Three new issues on genetic engineering of foods are out. #637, 638 and 639, which aren't in the archives (their archives haven't been updated in a while).

Please, all interested, get this information. All back issues are available by e-mail to info@rachel.org with the word HELP in the message body. (I would reproduce the articles here but am copyright shy)

-- Debbie (dbspence@usa.net), April 19, 1999.


And if I hadn't noticed this thread, I had planned on just skimming by with pounds of hybrids. Where's my heirloom seed catalog now.

Let's hope they haven't progressed too far by 1/1/00 ! And it makes you wonder if this was a main contribution to the predictions of famine.

-- sue (deco100@aol.com), April 20, 1999.


Check the Disinformation site for more on this and all the chemical companies. It's not surprising that Peter Montagu, environmental writer, was sued by Monsanto for exposing agent orange used in Viet Nam. They have fairly successfully sued, or put the screws to anyone who opposes them.

I never drank another drop of milk after they started lacing it with rBGH growth hormone. They sued a small dairy owner that advertised his milk as hormone free. And people wonder why I hate corporations so much.

Rachel's is good, and so is Food and Water out of Vermont, if you really want to know the skinny on food irradiation, growth hormones, steroids and antibiotics. However, they weren't too good on Y2K. But Earth Island Journal is the best of the bunch. They even use tree-free paper.

-- gilda jessie (jess@listbot.com), April 20, 1999.

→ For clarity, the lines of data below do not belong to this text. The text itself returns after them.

Lemma assertPricesWithinRange_verdict_witness :
  let this := constructor MainPage in
  let asked := Count (productPrices this) in
  safe_integer (default PRICE_MIN None) /\ safe_integer (default PRICE_MAX None)
  /\ act (static_results 3) [] asked = None
  /\ Forall (in_range 500 5000)
       (sampled_prices (page_of_text "PKR 1,299") this [Ev asked None] 3)
  /\ fst (assertPricesWithinRange (page_of_text "PKR 1,299") this None None None
            (static_results 3) []) = Ok tt
  /\ Exists (far_out 500 5000)
       (sampled_prices (page_of_text "PKR 12,990") this [Ev asked None] 3)
  /\ exists e, fst (assertPricesWithinRange (page_of_text "PKR 12,990") this None None None
                      (static_results 3) []) = Thrown e.
Proof.
  cbv zeta.
  assert (Hlo : safe_integer (default PRICE_MIN None)) by (unfold safe_integer, default, PRICE_MIN; lia).
  assert (Hhi : safe_integer (default PRICE_MAX None))
    by (unfold safe_integer, default, PRICE_MAX; lia).
  assert (Hin : Forall (in_range 500 5000)
                  (sampled_prices (page_of_text "PKR 1,299") (constructor MainPage)
                     [Ev (Count (productPrices (constructor MainPage))) None] 3)).
  { repeat constructor; exists 1299%Q; repeat split; discriminate. }
  assert (Hout : Exists (far_out 500 5000)
                   (sampled_prices (page_of_text "PKR 12,990") (constructor MainPage)
                      [Ev (Count (productPrices (constructor MainPage))) None] 3)).
  { apply Exists_cons_hd. right. exists 12990%Q. split; [reflexivity|].
    right. discriminate. }
  split; [exact Hlo|]. split; [exact Hhi|]. split; [reflexivity|].
  split; [exact Hin|]. split.
  - exact (proj1 (assertPricesWithinRange_verdict (static_results 3)
                    (page_of_text "PKR 1,299") (constructor MainPage) None None None []
                    Hlo Hhi eq_refl) Hin).
  - split; [exact Hout|].
    exact (proj2 (assertPricesWithinRange_verdict (static_results 3)
                    (page_of_text "PKR 12,990") (constructor MainPage) None None None []
                    Hlo Hhi eq_refl) Hout).
Defined.

(** X18.  If one of the sampled price labels begins with "Rs. ", the
    range assertion throws, whatever the range and the other labels. *)
Theorem assertPricesWithinRange_Rs_label (env : Env) (pg : Page)
    (this : SearchResultsPage.t) (min max sampleSize : option Z) (h : Log)
    (i : Z) (rest : string) :
  let asked := Count (productPrices this) in
  let h1 := h ++ [Ev asked None] in
  act env h asked = None ->
  0 <= i < Z.min (count_of env h (productPrices this)) (default 10 sampleSize) ->
  text_content pg h1 (Nth (productPrices this) i) None = Ok ("Rs. " ++ rest)%string ->
  exists e, fst (assertPricesWithinRange pg this min max sampleSize env h) = Thrown e.
Proof.
  cbv zeta. intros Hcount Hi Htext.
  destruct (assertPricesWithinRange_run env pg this min max sampleSize h Hcount)
    as [_ Hok].
  destruct (fst (assertPricesWithinRange pg this min max sampleSize env h)) as [[]|e];
    [|exists e; reflexivity].
  exfalso. assert (HF := proj1 Hok eq_refl). rewrite Forall_forall in HF.
  destruct (HF NaN) as [q [Hq _]]; [|discriminate].
  unfold sampled_prices. apply in_flat_map. exists i. split.
  - unfold indices_below. apply in_map_iff. exists (Z.to_nat i).
    split; [lia|]. apply in_seq. lia.
  - unfold label_text. rewrite Htext, Rs_label_is_NaN. left. reflexivity.
Qed.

Check food archives for geentically modified (GM) foods. Huge controversy in Britain and Europe. You might want to subscribe to the Electronic Telegraph (sorry, don't have time to get URL--check several ET postings--I add a URL to most of them), they have a good search engine, just plug in genetically-modified or GM foods. Have been subscribed to ET since beginning, never had a problem with Spam from them. Sorry, scuse rush, agent coming to see house.

-- Old Git (anon@spamproblems.com), April 20, 1999.

WHEN famine strikes because of this insanity, will the World court be able to arrest and try the directors of the responsible companies for crimes against humanity? Is there anything we can do to ensure that that will be a possibility?

I remember reading, at one point, that farmers near the experimental fields noticed that a significant portion of their seed had become sterile - presumably due to cross-pollination. How do the heirloom seed producers protect their seed from cross-pollination, anyone know?

-- Tricia the Canuck (jayles@telusplanet.net), April 20, 1999.


I can't speak about the producers, but lots of techniques exist for preventing cross-pollination (after all, they have to be used to keep open hybrids from cross-pollinating one ANOTHER). Which doesn't make it any more fun ......

-- BigDog (BigDog@duffer.com), April 20, 1999.

Controlling cross pollination is painfully manual. You have limited choices: You can "screen in" your crop so that bugs from other fields can't get to it; you may have to put bees for example IN that screened-in area so the plants can get pollination; needless to say this is close to impossible in any BIG field. You can grow crops that flower at a very different time than the ones you don't want yours to cross with. Or, you can screen in the detrimental crops during the time that your O/P crops are flowering for pollination.

People growing seeds for preservation of strain literally need MILES of protected space around them. If one farmer starts using terminator seed on the same crop another farmer is also growing within a close distance, the second farmer is doomed. There is no way you can great a gigantic field-sized bubble replete with micro- environment to protect your crop.